Many tasks on the jobsite are limited when a worker is overweight. So what is the best strategy for workers to maximize their efficiency on the job?
1. Obviously, lose weight. But that takes time, and many days of work need done in the meantime. Well, get started anyway. The state of Michigan has a whole website dedicated to helping people struggling with obesity to change their lifestyles and diet to lose weight.
2. Keep moving. Activity and exercise on the job is a great way to burn calories. Adapting tasks to be “easier” can reduce the effort needed to complete a job, but may in the end make the challenge of losing extra pounds more difficult.
3. Modify painful tasks
Suffering through such tasks in great pain makes makes a worker sore and weary even though there were few calories burned. Then, when another job is to be done that could give great exercise (such as walking across the jobsite to another area), he hops in a truck and drives because “my knees are KILLING me”!

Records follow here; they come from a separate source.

Lemma retry_round_total fuel st p out round later pos :
  parked_wf p → ids_distinct p → size (ahead pos round p) ≤ fuel →
  ∃ st' p' out' later', retry_round fuel st p out round later pos = Some (st', p', out', later')
    ∧ queue_ran st st' p p' out out'
    ∧ (later' = later ∨ size (pk_ops p') < size (pk_ops p)).
Proof.
  revert st p out round later pos. induction fuel as [|fuel IH]; intros st p out round later pos Hp Hd Hf; cbn [retry_round];
    pose proof (least_from_spec pos round) as Hl; destruct (least_from pos round) as [n|].
  - exfalso. destruct Hl as (Hn & Hpos & _). assert (n ∈ ahead pos round p) as Hin by (apply fin_sets.elem_of_filter; set_solver).
    assert (size (ahead pos round p) = 0) as Hz by lia. apply size_empty_inv in Hz. set_solver.
  - exists st, p, out, later. split_and!; [done|by apply queue_ran_refl|by left].
  - destruct Hl as (Hn & Hpos & _). pose proof (retry_group_spec st p (group_of p n) out Hp Hd (group_of_nodup p n)) as Hg.
    destruct (retry_group st p (group_of p n) out) as [[[st1 p1] out1] touched] eqn:Eg. destruct Hg as (landed & -> & Htr & _).
    set (touched := omap (λ o, subject (op_kind o)) landed) in *. pose proof (group_tried_ran _ _ _ _ _ _ _ Htr) as Hran.
    pose proof (naming_dom p1 touched (qr_wf _ _ _ _ _ _ Hran)) as Hready. pose proof (qr_dom _ _ _ _ _ _ Hran) as Hdom.
    set (round' := round ∖ list_to_set (group_of p n) ∪ filter (λ k, (n + 1 <= k)%N) (naming p1 touched)).
    set (later1 := later ∪ filter (λ k, (k < n + 1)%N) (naming p1 touched)).
    assert (size (ahead (n + 1) round' p1) ≤ fuel) as Hf'.
    { assert (ahead (n + 1) round' p1 ⊂ ahead pos round p) as Hs%subset_size; [|lia].
      split; [|intros Hsub; specialize (Hsub n); unfold ahead in Hsub; rewrite !fin_sets.elem_of_filter in Hsub; destruct Hsub as [? _]; [set_solver|lia]].
      intros k. unfold ahead, round'. rewrite !fin_sets.elem_of_filter. intros [Hk Hin]. split; [lia|]. set_solver. }
    destruct (IH st1 p1 out1 round' later1 (n + 1)%N (qr_wf _ _ _ _ _ _ Hran) (queue_ran_distinct _ _ _ _ _ _ Hran Hd) Hf')
      as (st' & p' & out' & later' & E & Hran' & Hlater).
    exists st', p', out', later'. split_and!; [exact E|by eapply queue_ran_trans|].
    assert (size (pk_ops p') ≤ size (pk_ops p1)) as Hle1.
    { rewrite <- !size_dom. apply subseteq_size, (qr_dom _ _ _ _ _ _ Hran'). }
    pose proof (group_tried_size _ _ _ _ _ _ _ Htr) as Hsz. destruct landed as [|o landed].
    + destruct Hlater as [->|]; [|right; cbn in Hsz; lia]. left. subst later1 touched. unfold naming. cbn. set_solver.
    + right. cbn in Hsz. lia.
  - exists st, p, out, later. split_and!; [done|by apply queue_ran_refl|by left].
Qed.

4. Reaching and grasping can be a real challenge to a worker who can’t get up close to the project he’s working on. Long-handled magnetic sweeps can be used to retrieve metal objects dropped on the floor. Grabbing tools or supplies from the back of a work bench or table can be done with a pistol-grip reacher. Wheelwell tool storage boxes in the bed of a pickup keep the tools close to the edge of the bed for easier reaching.
So, start losing weight, but don’t quit working! Healthy work can be the best therapy because its productive exercise. Combined with other healthy lifestyle choices, work can be a ticket to losing weight and feeling better.